2. Stake FML tokens on the task

Staking FML tokens

3. Get the Task ID & API Key

You can find the Task ID on the Tasks tab, and the API key can be found by clicking the upper right button where your address is displayed.

Now that you’ve successfully staked, and retrieved the Task ID and API key, you are ready to deploy a FLock.io node on Akash.

Running a FLock.io Training Node on Akash

On the Templates page in Akash Console, search and select “FLock-Training-Node”. The SDL (Stack Definition Language) is a pre-populated template of FLock’s testnet-training-node-quickstart script (image: public.ecr.aws/e7z6j8c3/flock:training-quickstart-akash).

This script automates the training process and submits up to 6 models per day. Click “Deploy” and update the SDL with the following environment variables:

FLOCK_API_KEY - API key from train.flock.io
HF_USERNAME - HuggingFace username
TASK_ID - ID for the task that you staked on through train.flock.io
HF_TOKEN - token associated with your HuggingFace account

You will also notice an optional GIT_URL environment variable. Trainers who wish to further customize training beyond the out-of-the-box dataset demo_data.jsonl or training_args.yml included in the training script can update GIT_URL.

Here’s a full look at the deploy.yml SDL:

---
version: "2.0"

services:
  flock-train:
    image: public.ecr.aws/e7z6j8c3/flock:training-quickstart-akash
    env:
      - FLOCK_API_KEY=
      - HF_USERNAME=
      - TASK_ID=
      - HF_TOKEN=
      # Choose whether to use your own dataset demo_data.jsonl or training_args.yml
      #- GIT_URL=
    expose:
      - port: 3000
        as: 80
        to:
          - global: true

profiles:
  compute:
    flock-train:
      resources:
        cpu:
          units: 8
        memory:
          size: 24Gi
        storage:
          size: 100Gi
        gpu:
          units: 1
          attributes:
            vendor:
              nvidia:
                - model: h100
                - model: a100
                - model: rtx3090
                - model: rtx4090
                - model: rtx8000
                - model: rtxa6000
                - model: a40
                - model: p40
  placement:
    akash:
      pricing:
        flock-train:
          denom: uakt
          amount: 10000

deployment:
  flock-train:
    akash:
      profile: flock-train
      count: 1

After you’ve created your deployment, choose a GPU provider commensurate with the task. Most training tasks can be completed using GPU with 16GB vRAM, though 24GB is recommended if you would like to train larger model.

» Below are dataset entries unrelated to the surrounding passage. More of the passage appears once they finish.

Lemma mask_low y k :
  0 <= k < 64 -> 0 <= y < 2 ^ 64 ->
  Z.land y (size_t (Z.lnot (2 ^ k - 1))) = 2 ^ k * (y / 2 ^ k).
Proof.
  intros Hk Hy. unfold size_t.
  rewrite <- (Z.land_ones _ 64) by lia.
  rewrite (Z.land_comm (Z.lnot _)), Z.land_assoc.
  rewrite (Z.land_ones y 64) by lia. rewrite (Z.mod_small y) by lia.
  replace (2 ^ k - 1) with (Z.ones k) by (rewrite Z.ones_equiv; lia).
  rewrite <- Z.ldiff_land, Z.ldiff_ones_r by lia.
  rewrite Z.shiftr_div_pow2, Z.shiftl_mul_pow2 by lia. lia.
Qed.

Lemma AlignOffset_pow2 off k :
  0 <= k < 64 -> 0 <= off -> off + 2 ^ k <= 2 ^ 64 ->
  AlignOffset off (2 ^ k) = 2 ^ k * ((off + 2 ^ k - 1) / 2 ^ k).
Proof.
  intros Hk Hoff Hsum. assert (0 < 2 ^ k) by (apply Z.pow_pos_nonneg; lia).
  unfold AlignOffset. replace (0 <? 2 ^ k) with true by (symmetry; apply Z.ltb_lt; lia).
  rewrite (size_t_small (off + 2 ^ k - 1)) by lia.
  apply mask_low; lia.
Qed.

Lemma AlignOffset_spec off al :
  is_alignment al -> 0 <= off -> off + al <= 2 ^ 64 ->
  off <= AlignOffset off al < off + Z.max al 1 /\
  (0 < al -> AlignOffset off al mod al = 0) /\
  (al = 0 -> AlignOffset off al = off).
Proof.
  intros [->|(k & Hk & ->)] Hoff Hsum.
  - unfold AlignOffset. simpl. lia.
  - assert (Hpos : 0 < 2 ^ k) by (apply Z.pow_pos_nonneg; lia).
    rewrite AlignOffset_pow2 by lia.
    pose proof (Z.div_mod (off + 2 ^ k - 1) (2 ^ k) ltac:(lia)) as Hdm.
    pose proof (Z.mod_pos_bound (off + 2 ^ k - 1) (2 ^ k) Hpos) as Hb.
    split; [lia|]. split; [|lia].
    intros _. rewrite Z.mul_comm. apply Z.mod_mul. lia.
Qed.

End alignment.

(** C3. In a build that defines [_DEBUG], for an alignment that is zero or
    a power of two and as long as rounding the cursor up and adding the size
    do not overflow [size_t]: [Suballocate] aligns the cursor up to the
    alignment (none for 0), throws "Out of free memory in page suballoc" when
    the aligned offset plus the size exceeds [mSize], and otherwise returns
    the aligned offset and sets [mOffset] to the aligned offset plus the
    size, changing nothing else of the page. *)
Theorem Suballocate_debug_spec (sizeBytes alignment : Z) pg :
  is_alignment alignment ->
  0 <= mOffset pg -> 0 <= sizeBytes ->
  mOffset pg + alignment <= 2 ^ 64 ->
  exists aligned,
    (mOffset pg <= aligned < mOffset pg + Z.max alignment 1) /\
    (0 < alignment -> aligned mod alignment = 0) /\
    (alignment = 0 -> aligned = mOffset pg) /\
    (aligned + sizeBytes < 2 ^ 64 ->
     (mSize pg < aligned + sizeBytes ->
      Suballocate true sizeBytes alignment pg
      = Thrown (std_exception "Out of free memory in page suballoc")) /\
     (aligned + sizeBytes <= mSize pg ->
      Suballocate true sizeBytes alignment pg
      = Returned (aligned, set_mOffset (aligned + sizeBytes) pg))).
Proof.
  intros Hal Hoff Hsz Hsum.
  destruct (AlignOffset_spec (mOffset pg) alignment Hal Hoff Hsum)
    as (Hb & Hmod & Hzero).
  exists (AlignOffset (mOffset pg) alignment).
  split; [done|]. split; [done|]. split; [done|].
  intros Hno. unfold Suballocate. rewrite size_t_small by lia. simpl. split.
  - intros Hbig. by rewrite (proj2 (Z.ltb_lt _ _) Hbig).
  - intros Hfit. by rewrite (proj2 (Z.ltb_ge _ _) Hfit).
Qed.

(** In a build without [_DEBUG], [Suballocate] never throws. *)
Lemma Suballocate_release (sizeBytes alignment : Z) pg :
  Suballocate false sizeBytes alignment pg =
    Returned (AlignOffset (mOffset pg) alignment,
              set_mOffset
                (size_t (AlignOffset (mOffset pg) alignment + sizeBytes)) pg).
Proof. reflexivity. Qed.

(** * Running operations *)

Lemma run_steps debug ops :
  forall n s s',
    steps debug n s -> run debug ops s = Some s' ->
    steps debug (n + length ops) s'.
Proof.
  induction ops as [|o ops IH]; intros n s s' Hs Hrun; simpl in Hrun.
  - injection Hrun as <-. by rewrite Nat.add_0_r.
  - destruct (decide (permitted o s)) as [Hperm|]; [|done].
    destruct (exec debug o s) as [s1|] eqn:E; [|done]. simpl in Hrun.
    replace (n + length (o :: ops))%nat with (S n + length ops)%nat
      by (simpl; lia).
    eapply IH; [|exact Hrun]. by eapply steps_next.
Qed.

Lemma after_steps debug ops :
  is_Some (run debug ops (LinearAllocator_init 65536)) ->
  steps debug (length ops) (after debug ops).
Proof.
  intros [s Hs]. unfold after. rewrite Hs. simpl.
  apply (run_steps debug ops 0 (LinearAllocator_init 65536)); [|done].
  by apply steps_init.
Qed.

Lemma after_reachable debug ops :
  is_Some (run debug ops (LinearAllocator_init 65536)) ->
  reachable debug (after debug ops).
Proof. intros H. eexists. by apply after_steps. Qed.

(** The scenario of the specification: two allocations at offsets 0 and
    4096 in one page, a commit that makes the page pending, a retire that
    leaves it there while the fence has not completed, and one that makes
    it unused with its cursor at 0. *)
Example scenario_offsets :
  (mOffset <$> pages (after true two_allocations) !! 0%nat) = Some 8192 /\
  used_list (after true two_allocations) = [0%nat].
Proof. by vm_compute. Qed.

Example scenario_commit :
  let s := after true (two_allocations ++ [op_FenceCommittedPages]) in
  used_list s = [] /\ pending_list s = [0%nat] /\ signals s = [(0%nat, 1)].
Proof. by vm_compute. Qed.

Example scenario_retire_early :
  let s := after true (two_allocations ++
             [op_FenceCommittedPages; op_RetirePendingPages nothing_completed]) in
  pending_list s = [0%nat] /\ unused_list s = [].
Proof. by vm_compute. Qed.

Example scenario_retire :
  let s := after true (two_allocations ++
             [op_FenceCommittedPages; op_RetirePendingPages all_completed]) in
  pending_list s = [] /\ unused_list s = [0%nat] /\
  (mOffset <$> pages s !! 0%nat) = Some 0.
Proof. by vm_compute. Qed.

(** * Commit *)


(** C9. Within one call of [FenceCommittedPages] on an allocator that
    holds fewer than 2^32 pages, the ready pages are signalled in the order
    of the used list and end up in front of the pending list in the
    reverse of that order (each is pushed on the head of the ready chain);
    the value signalled for a page is the next 64-bit value after its own
    [mPendingFence], whatever the other pages hold. *)
Theorem FenceCommittedPages_pending_order s :
  wf s -> Z.of_nat (size (pages s)) < 2 ^ 32 ->
  let ready_pages := filter (fun p => page_ready (pages s) p) (used_list s) in
  exists s',
    FenceCommittedPages s = Some s' /\
    pending_list s' = reverse ready_pages ++ pending_list s /\
    signals s' =
      signals s ++
      map (fun p => (p, UINT64 (fence_at (pages s) p + 1))) ready_pages /\
    (forall p, p ∈ ready_pages ->
       fence_at (pages s') p = UINT64 (fence_at (pages s) p + 1)).
Proof.
  intros Hwf _ ready_pages. pose proof (wf_named s Hwf) as Hinv.
  destruct (FenceCommittedPages_inv s _ _ _ Hinv)
    as (s' & Hs' & Hinv' & Hdat & Hsg & _).
  apply inv_named in Hinv' as (_ & Hu & Hus & Hp).
  exists s'. split; [done|]. split; [done|]. split; [done|].
  intros p Hpr. pose proof Hpr as [Hr Hpl]%list_elem_of_filter.
  pose proof (Hdat p) as Hd. rewrite decide_True in Hd by done.
  destruct (linked_live s _ usedPages p (inv_linked _ _ Hinv) Hpl) as [pg Hpg].
  unfold data_at in Hd. unfold fence_at. rewrite Hpg in *.
  destruct (pages s' !! p) as [pg'|]; [|done].
  simpl in Hd. by injection Hd as Hf _ _ _.
Qed.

Running a FLock.io Validator Node on Akash

On the Templates page in Akash Console, search and select FLock Validator. The SDL is a pre-populated template of FLock’s llm-loss-validator script (image: ghcr.io/flock-io/llm-loss-validator:v0.0.6).

This script listens for submissions from Training Nodes, then picks up and completes validation assignments. Click “Deploy” and update the SDL with the following environment variables:

FLOCK_API_KEY - API key from train.flock.io
TASK_ID - ID for the task that you staked on through train.flock.io
HF_TOKEN - token associated with your HuggingFace account

Here’s a full look at the deploy.yml SDL:

---
version: "2.0"

services:
  flock-validater:
    image: ghcr.io/flock-io/llm-loss-validator:v0.0.6
    env:
      - FLOCK_API_KEY=
      # support multi_task, such as 1,2,3
      - TASK_ID=
      - HF_TOKEN=
    expose:
      - port: 3000
        as: 80
        to:
          - global: true

profiles:
  compute:
    flock-validater:
      resources:
        cpu:
          units: 8
        memory:
          size: 24Gi
        storage:
          size: 100Gi
        gpu:
          units: 1
          attributes:
            vendor:
              nvidia:
                - model: h100
                - model: a100
                - model: rtx3090
                - model: rtx4090
                - model: rtx8000
                - model: rtxa6000
                - model: a40
                - model: p40
  placement:
    akash:
      pricing:
        flock-validater:
          denom: uakt
          amount: 10000

deployment:
  flock-validater:
    akash:
      profile: flock-validater
      count: 1

After you’ve created your deployment, choose a compute provider commensurate with the task. Validation assignments require minimal compute so it is possible to complete the task with many of the less resource-intensive options available.